Ho 69 anni e anch’io per otto anni ho imparato a diventare madre di mia mamma, morta dieci anni fa a 97 anni. Ho anch’io almeno in parte verificato che “una vita che si spossessa di sé , perdendosi nell’amore, unita a Cristo, vince la morte e dà vita al mondo”. Dopo la sua morte sempre piu’ sento che questo spossessamento che ribalta i ruoli e rovescia gli sguardi è in atto in tutte le mie relazioni, purificando sopratutto quelle non facili con i due figli adottivi. Ora sempre più in CRISTO, più che figlia o madre mi sento davvero predestinata, come tutti, ad essere figlia adottiva. “Benedetto Dio, Padre del Signor Nostro Gesù Cristo,… in lui ci ha scelti , predestinandoci ad esser per lui figli adottivi, mediante CRISTO secondo il disegno d’amore della sua volontà..(Ef 1,3-5). Kirie, Amen, Alleluia.

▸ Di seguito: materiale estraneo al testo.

(** The value is [mantissa * 10^scale]. *)
Definition mantissa (l : Decimal) : Z := number (digits l).
Definition scale_of (l : Decimal) : Z := exponent_value l - Z.of_nat (length (fraction_digits l)).

(** What 128-bit arithmetic can hold. *)
Definition representable (l : Decimal) : Prop :=
  Z.abs (exponent_value l) <= i32_max
  /\ Z.of_nat (length (fraction_digits l)) <= i32_max
  /\ mantissa l <= i128_max
  /\ -38 <= scale_of l <= 38
  /\ mantissa l * 10 ^ Z.max 0 (scale_of l) <= i128_max.

Definition signed (l : Decimal) (z : Z) : Z := if is_minus (sign l) then - z else z.

(** ** Reading the parts *)

Lemma number_nonneg ds : forallb is_digit ds = true -> 0 <= number ds.
Proof.
  unfold number. assert (H : forall acc, 0 <= acc -> forallb is_digit ds = true ->
    0 <= fold_left (fun acc c => acc * 10 + (c - 48)) ds acc); [| apply H; lia].
  induction ds as [| c ds IH]; simpl; [done |]. intros acc Ha [Hc Hd]%andb_true_iff.
  unfold is_digit, between in Hc. apply andb_true_iff in Hc as [Hc _]. apply Z.leb_le in Hc.
  apply IH; [lia | done].
Qed.

Lemma parse_number_cases max ds :
  ds <> [] -> parse_number max ds = (if number ds <=? max then Some (number ds) else None).
Proof. by destruct ds. Qed.

Lemma digits_parts l :
  well_formed l ->
  forallb is_digit (integer l) = true /\ forallb is_digit (fraction_digits l) = true.
Proof.
  intros [H _ _]. unfold digits in H. rewrite forallb_app in H. by apply andb_true_iff in H.
Qed.

Lemma is_digit_not_sign c : is_digit c = true -> is_sign c = false.
Proof.
  unfold is_digit, between, is_sign. rewrite andb_true_iff, !Z.leb_le, orb_false_iff, !Z.eqb_neq. lia.
Qed.

(** The exponent is read exactly, or refused when it does not fit. *)
Lemma parse_exponent_spec l :
  well_formed l ->
  if Z.abs (exponent_value l) <=? i32_max
  then parse_exponent (exponent_text (exponent l)) = Ok (exponent_value l, [])
  else exists m, parse_exponent (exponent_text (exponent l)) = Err m.
Proof.
  intros [_ _ We]. unfold exponent_value. destruct (exponent l) as [[[upper s] ds] |]; [| done].
  destruct We as [Hd Hne]. pose proof (number_nonneg ds Hd) as Hn.
  assert (Hsplit : split_digits ds = (ds, [])) by (rewrite <- (app_nil_r ds) at 1; by apply split_digits_app).
  assert (Habs : Z.abs (if is_minus s then - number ds else number ds) = number ds)
    by (destruct (is_minus s); lia).
  rewrite Habs. unfold parse_exponent, exponent_text.
  assert (((if upper then 69 else 101) =? 101) || ((if upper then 69 else 101) =? 69) = true) as ->
    by (by destruct upper).
  assert (Hsign : (match sign_text s ++ ds with
                   | c :: rest' => if is_sign c then (c =? 45, rest') else (false, sign_text s ++ ds)
                   | [] => (false, sign_text s ++ ds)
                   end) = (is_minus s, ds)).
  { destruct s as [[] |]; try done. simpl. destruct ds as [| c ds']; [done |]. simpl in Hd.
    apply andb_true_iff in Hd as [Hc _]. by rewrite is_digit_not_sign. }
  rewrite Hsign, Hsplit. destruct ds as [| c ds']; [done |]. cbv iota.
  rewrite parse_number_cases by done. unfold err.
  destruct (Z.leb_spec (number (c :: ds')) i32_max) as [Hm | Hm]; cbn [ok_or and_then]; [| by eexists].
  destruct (is_minus s); [| done]. unfold checked_i32.
  rewrite checked_some; [done |]. unfold i32_max in *. lia.
Qed.

Lemma scale_decimal_spec c e :
  0 <= c <= i128_max -> - 2 ^ 31 < e <= i32_max ->
  if bool_decide (-38 <= e <= 38 /\ c * 10 ^ Z.max 0 e <= i128_max)
  then scale_decimal c e = Ok (c * 10 ^ Z.max 0 e, 10 ^ Z.max 0 (- e))
  else exists m, scale_decimal c e = Err m.
Proof.
  intros Hc He. unfold scale_decimal, checked_i128, checked_i32, i32_max in *.
  destruct (Z.leb_spec 0 e) as [H0 | H0].
  - rewrite (Z.max_r 0 e), (Z.max_l 0 (- e)) by lia.
    destruct (decide (e <= 38)) as [H38 | H38].
    + rewrite pow10_spec by lia. cbn [and_then].
      assert (10 ^ e <= 10 ^ 38) by (apply Z.pow_le_mono_r; lia).
      assert (10 ^ 38 <= i128_max) by (vm_compute; discriminate).
      pose proof (pow10_positive e H0). assert (i128_min <= 0) by (vm_compute; discriminate).
      rewrite (checked_some _ _ (10 ^ e)) by lia. cbn [ok_or and_then].
      case_bool_decide as Hb.
      * rewrite checked_some by nia. cbn [ok_or and_then]. done.
      * rewrite checked_none by lia. cbn [ok_or and_then]. unfold err. eauto.
    + rewrite bool_decide_eq_false_2 by lia. destruct (pow10_big e) as [m ->]; [lia |]. cbn [and_then]. eauto.
  - rewrite (Z.max_l 0 e), (Z.max_r 0 (- e)), Z.pow_0_r, Z.mul_1_r by lia.
    rewrite checked_some by lia. cbn [ok_or and_then].
    destruct (decide (-38 <= e)) as [H38 | H38].
    + rewrite bool_decide_eq_true_2 by lia. rewrite pow10_spec by lia. done.
    + rewrite bool_decide_eq_false_2 by lia. destruct (pow10_big (- e)) as [m ->]; [lia |]. cbn [and_then]. eauto.
Qed.

#[local] Instance representable_dec l : Decision (representable l).
Proof. unfold representable. apply _. Defined.

(** The sign, the digits and the rest of a spelled literal. *)
Lemma spell_parts l :
  well_formed l ->
  bool_decide (head (spell l) = Some 45) = is_minus (sign l)
  /\ (match spell l with c :: rest => if is_sign c then rest else spell l | [] => [] end)
     = integer l ++ fraction_text (fraction l) ++ exponent_text (exponent l)
  /\ split_digits (integer l ++ fraction_text (fraction l) ++ exponent_text (exponent l))
     = (integer l, fraction_text (fraction l) ++ exponent_text (exponent l))
  /\ split_digits (fraction_digits l ++ exponent_text (exponent l))
     = (fraction_digits l, exponent_text (exponent l)).
Proof.
  intros W. destruct (digits_parts l W) as [Hi Hf].
  assert (He : match exponent_text (exponent l) with c :: _ => is_digit c = false | [] => True end).
  { destruct (exponent l) as [[[[] s] ds] |]; done. }
  assert (Hn : match integer l ++ fraction_text (fraction l) ++ exponent_text (exponent l) with
               | c :: _ => is_sign c = false
               | [] => False
               end).
  { pose proof (wf_some _ W) as Hs. unfold digits, fraction_digits in Hs.
    destruct (integer l) as [| c i]; simpl.
    - destruct (fraction l) as [f |]; done.
    - simpl in Hi. apply andb_true_iff in Hi as [Hc _]. by apply is_digit_not_sign. }
  unfold spell. split_and!.
  - destruct (sign l) as [[] |]; try done. simpl. apply bool_decide_eq_false.
    destruct (integer l ++ _) as [| c rest]; [done |]. simpl. intros [= ->]. done.
  - destruct (sign l) as [[] |]; try done. simpl. destruct (integer l ++ _) as [| c rest]; [done |].
    by rewrite Hn.
  - apply split_digits_app; [done |]. by destruct (fraction l).
  - by apply split_digits_app.
Qed.

Lemma parse_numeric_spec l :
  well_formed l ->
  if bool_decide (representable l)
  then parse_numeric (spell l)
       = Ok (signed l (mantissa l * 10 ^ Z.max 0 (scale_of l)), 10 ^ Z.max 0 (- scale_of l))
  else exists m, parse_numeric (spell l) = Err m.
Proof.
  intros W. destruct (spell_parts l W) as (P1 & P2 & P3 & P4). unfold parse_numeric. rewrite P1, P2, P3.
  assert (Hmid : exists point,
    split_fraction (fraction_text (fraction l) ++ exponent_text (exponent l)) = (point, fraction_digits l, exponent_text (exponent l))
    /\ negb (point || negb (is_empty (integer l))) && negb (negb (is_empty (fraction_digits l))) = false).
  { pose proof (wf_some _ W) as Hs. unfold digits in Hs. unfold fraction_digits in *.
    destruct (fraction l) as [f |] eqn:Ef; simpl in *.
    - exists true. unfold split_fraction. simpl. by rewrite P4.
    - exists false. rewrite app_nil_r in Hs. split; [| by destruct (integer l)]. by destruct (exponent l) as [[[[] s] ds] |]. }
  destruct Hmid as (point & Hm & Hdig). rewrite Hm, Hdig. clear Hm Hdig P1 P2 P3 P4.
  pose proof (parse_exponent_spec l W) as He. destruct (Z.leb_spec (Z.abs (exponent_value l)) i32_max) as [Hx | Hx].
  2: { destruct He as [m ->]. rewrite bool_decide_eq_false_2 by (unfold representable; lia). cbn [and_then]. eauto. }
  rewrite He. cbn [and_then]. cbn [is_empty negb].
  fold (digits l). rewrite parse_number_cases by apply W. fold (mantissa l).
  pose proof (number_nonneg (digits l) (wf_digits _ W)) as Hm0. fold (mantissa l) in Hm0.
  destruct (Z.leb_spec (mantissa l) i128_max) as [Hmx | Hmx]; cbn [ok_or and_then].
  2: { rewrite bool_decide_eq_false_2 by (unfold representable; lia). unfold err. eauto. }
  destruct (checked_cases 0 i32_max (Z.of_nat (length (fraction_digits l)))) as [[Hf ->] | [Hf ->]];
    cbn [ok_or and_then].
  2: { rewrite bool_decide_eq_false_2 by (unfold representable; lia). unfold err. eauto. }
  fold (scale_of l). unfold checked_i32.
  destruct (checked_cases (- 2 ^ 31) i32_max (scale_of l)) as [[Hs ->] | [Hs ->]]; cbn [ok_or and_then].
  2: { rewrite bool_decide_eq_false_2 by (unfold representable, i32_max in *; lia). unfold err. eauto. }
  destruct (decide (- 2 ^ 31 < scale_of l)) as [Hlo | Hlo].
  2: { rewrite bool_decide_eq_false_2 by (unfold representable; lia).
       unfold scale_decimal. rewrite (proj2 (Z.leb_gt 0 (scale_of l))) by lia. unfold checked_i32.
       rewrite checked_none by (unfold i32_max; lia). unfold err. cbn [ok_or and_then]. eauto. }
  pose proof (scale_decimal_spec (mantissa l) (scale_of l) ltac:(lia) ltac:(lia)) as Hd.
  case_bool_decide as Hb; case_bool_decide as Hr; try (exfalso; unfold representable in Hr; tauto).
  - rewrite Hd. cbn [and_then]. unfold signed. destruct (is_minus (sign l)); [| done].
    unfold checked_i128. rewrite checked_some; [done |]. unfold i128_min, i128_max in *.
    pose proof (pow10_positive (Z.max 0 (scale_of l)) ltac:(lia)). nia.
  - destruct Hd as [m ->]. cbn [and_then]. eauto.
Qed.

(** ** Spaces and separators *)

(** [n] spells the literal with legal digit separators. *)
Definition spells (n : text) (l : Decimal) : Prop :=
  bad_separator None n = false /\ List.filter (fun c => negb (c =? 95)) n = spell l.

Definition plain (c : Z) : bool := negb (is_whitespace c) && negb (unit_letter c).

Lemma digit_plain c : is_digit c = true -> plain c = true.
Proof.
  unfold is_digit, between. rewrite andb_true_iff, !Z.leb_le. intros H.
  assert (Hc : forallb (fun i => plain (48 + Z.of_nat i)) (seq 0 10) = true) by reflexivity.
  rewrite forallb_forall in Hc. specialize (Hc (Z.to_nat (c - 48))). rewrite in_seq in Hc.
  replace c with (48 + Z.of_nat (Z.to_nat (c - 48))) by lia. apply Hc. lia.
Qed.

Lemma digits_plain ds : forallb is_digit ds = true -> forallb plain ds = true.
Proof. rewrite !forallb_forall. intros H c Hc. by apply digit_plain, H. Qed.

Lemma spell_plain l : well_formed l -> forallb plain (spell l) = true /\ spell l <> [].
Proof.
  intros W. destruct (digits_parts l W) as [Hi Hf]. pose proof (wf_some _ W) as Hs.
  pose proof (wf_exponent _ W) as He. unfold spell. split.
  - rewrite !forallb_app. repeat (apply andb_true_iff; split).
    + by destruct (sign l) as [[] |].
    + by apply digits_plain.
    + unfold fraction_digits in Hf. destruct (fraction l); [| done]. simpl. by apply digits_plain.
    + destruct (exponent l) as [[[[] s] ds] |]; [| | done]; simpl; rewrite forallb_app;
        (apply andb_true_iff; split; [by destruct s as [[] |] | apply digits_plain, He]).
  - unfold digits, fraction_digits in Hs. destruct (integer l), (fraction l), (sign l) as [[] |]; done.
Qed.

Lemma spells_plain n l : well_formed l -> spells n l -> forallb plain n = true /\ n <> [].
Proof.
  intros W [_ Hf]. destruct (spell_plain l W) as [Hp Hne]. rewrite <- Hf in Hp, Hne. split.
  - rewrite forallb_forall in *. intros c Hc. destruct (Z.eqb_spec c 95) as [-> | Hn]; [done |].
    apply Hp, filter_In. split; [done |]. by apply negb_true_iff, Z.eqb_neq.
  - intros ->. done.
Qed.

Lemma suffix_ends u : exists m, suffix_of u = m ++ [115].
Proof. destruct u; [by exists [] | by exists [109] | by exists [117] | by exists [110] | by exists [112] | by exists [102]]. Qed.

Lemma space_not_letter c : is_whitespace c = true -> unit_letter c = false.
Proof.
  intros H. apply not_true_iff_false. unfold unit_letter. rewrite !orb_true_iff, !Z.eqb_eq.
  intros Hl. decompose [or] Hl; subst; done.
Qed.

Lemma source_parts n l w1 w2 w3 u :
  well_formed l -> spells n l ->
  forallb is_whitespace w1 = true -> forallb is_whitespace w2 = true -> forallb is_whitespace w3 = true ->
  trim (w1 ++ (n ++ w2 ++ suffix_of u) ++ w3) = (n ++ w2) ++ suffix_of u
  /\ find_unit UNITS ((n ++ w2) ++ suffix_of u) = Some (n ++ w2, u)
  /\ trim (n ++ w2) = n.
Proof.
  intros W Sp H1 H2 H3. destruct (spells_plain n l W Sp) as [Hp Hne].
  assert (Hfirst : exists a m, n = a :: m /\ is_whitespace a = false).
  { destruct n as [| a m]; [done |]. exists a, m. split; [done |]. simpl in Hp.
    apply andb_true_iff in Hp as [Hp _]. unfold plain in Hp. by apply andb_true_iff in Hp as [Hp%negb_true_iff _]. }
  assert (Hlast : exists m b, n = m ++ [b] /\ is_whitespace b = false /\ unit_letter b = false).
  { destruct (exists_last Hne) as (m & b & ->). exists m, b. split; [done |].
    rewrite forallb_app in Hp. apply andb_true_iff in Hp as [_ Hp]. simpl in Hp. rewrite andb_true_r in Hp.
    unfold plain in Hp. by apply andb_true_iff in Hp as [?%negb_true_iff ?%negb_true_iff]. }
  destruct Hfirst as (a & m & Ea & Wa). destruct Hlast as (m' & b & Eb & Wb & Ub).
  destruct (suffix_ends u) as [v Ev]. split_and!.
  - rewrite (trim_spaces w1 w3 a (n ++ w2 ++ suffix_of u) 115); [by rewrite app_assoc | done | done | done | done | |].
    + rewrite Ea. simpl. eauto.
    + rewrite Ev. exists (n ++ w2 ++ v). by rewrite <- !app_assoc.
  - assert (Hc : exists t c, n ++ w2 = t ++ [c] /\ unit_letter c = false).
    { destruct (decide (w2 = [])) as [-> | Hw]; [exists m', b; by rewrite app_nil_r |].
      destruct (exists_last Hw) as (t & c & ->). exists (n ++ t), c. split; [by rewrite app_assoc |].
      rewrite forallb_app in H2. apply andb_true_iff in H2 as [_ H2]. simpl in H2. rewrite andb_true_r in H2.
      by apply space_not_letter. }
    destruct Hc as (t & c & -> & Uc). by apply find_unit_suffix.
  - apply (trim_spaces [] w2 a n b); [done | done | done | done | eauto | eauto].
Qed.
Lemma map_pattern_within base pattern candidate :
  admissible base -> admissible pattern -> admissible candidate ->
  within (if has_dollar pattern then inl InvalidArgument else inr (name_matches base pattern candidate))
    (match_bound base pattern candidate) 0 (map_pattern_matches base pattern candidate).
Proof.
  intros Hb Hp Hc. unfold map_pattern_matches, match_bound. fold (has_dollar pattern).
  assert (H0 : 0 <= len pattern) by (unfold len; lia).
  assert (Hk : 0 <= pattern_bound base pattern).
  { unfold pattern_bound. pose proof (key_bound_nonneg (components_of base)).
    pose proof (total_length_nonneg (components_of pattern)). unfold len. lia. }
  pose proof (key_bound_nonneg (components_of candidate)) as Hkc.
  pose proof (path_pattern_within (pattern_of base pattern) (key_of (components_of candidate))) as Hm.
  assert (Hpb : 0 <= path_bound (pattern_of base pattern) (key_of (components_of candidate))).
  { destruct Hm as (w & a & (Hw & _) & Hle & _). lia. }
  destruct (has_dollar pattern).
  - eapply within_weaken; [eapply within_bind; [apply within_costs, costs_charge_usize; exact H0
                                               | apply within_costs, costs_fail] | lia | lia].
  - eapply within_weaken; [eapply within_bind; [apply within_costs, costs_charge_usize; exact H0 |];
      eapply within_bind; [by apply pattern_key_within |]; eapply within_bind; [by apply path_key_within |];
      exact Hm | lia | lia].
Qed.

Ho percepito calore, bontà e forza, e conosciuto un’altro po’ che cosa significa: “imparare ad amare”. Terrò con me come un amuleto le tue parole; “se non si è capaci di morire per uno, non si è capaci di amare i molti.”!
Grazie! E vista la festa di oggi auguri a tutti pieni di tanta Luce!
Un carissimo saluto,
Fabio.
Cara Suor Giulietta,
Leggendo la tua testimonianza due sorgenti di lacrime han cominciato ad irrigarmi il viso di consolazione.
Non è tanto il ricordo nostalgico del passato o l’assonanza o la differenza del tuo o del mio rapporto con la madre, ma la consapevolezza della Verità del Presente che viene, nel fragile corpo, “bisognoso di cure”, come fosse un bambino.
“Madre, figlia del tuo stesso figlio”
Il corpo, ancor oggi “mortale”, necessita di cure amorevoli, che solo uno spirito “immortale” può elargire coniugando liberamente sacrificio e amore.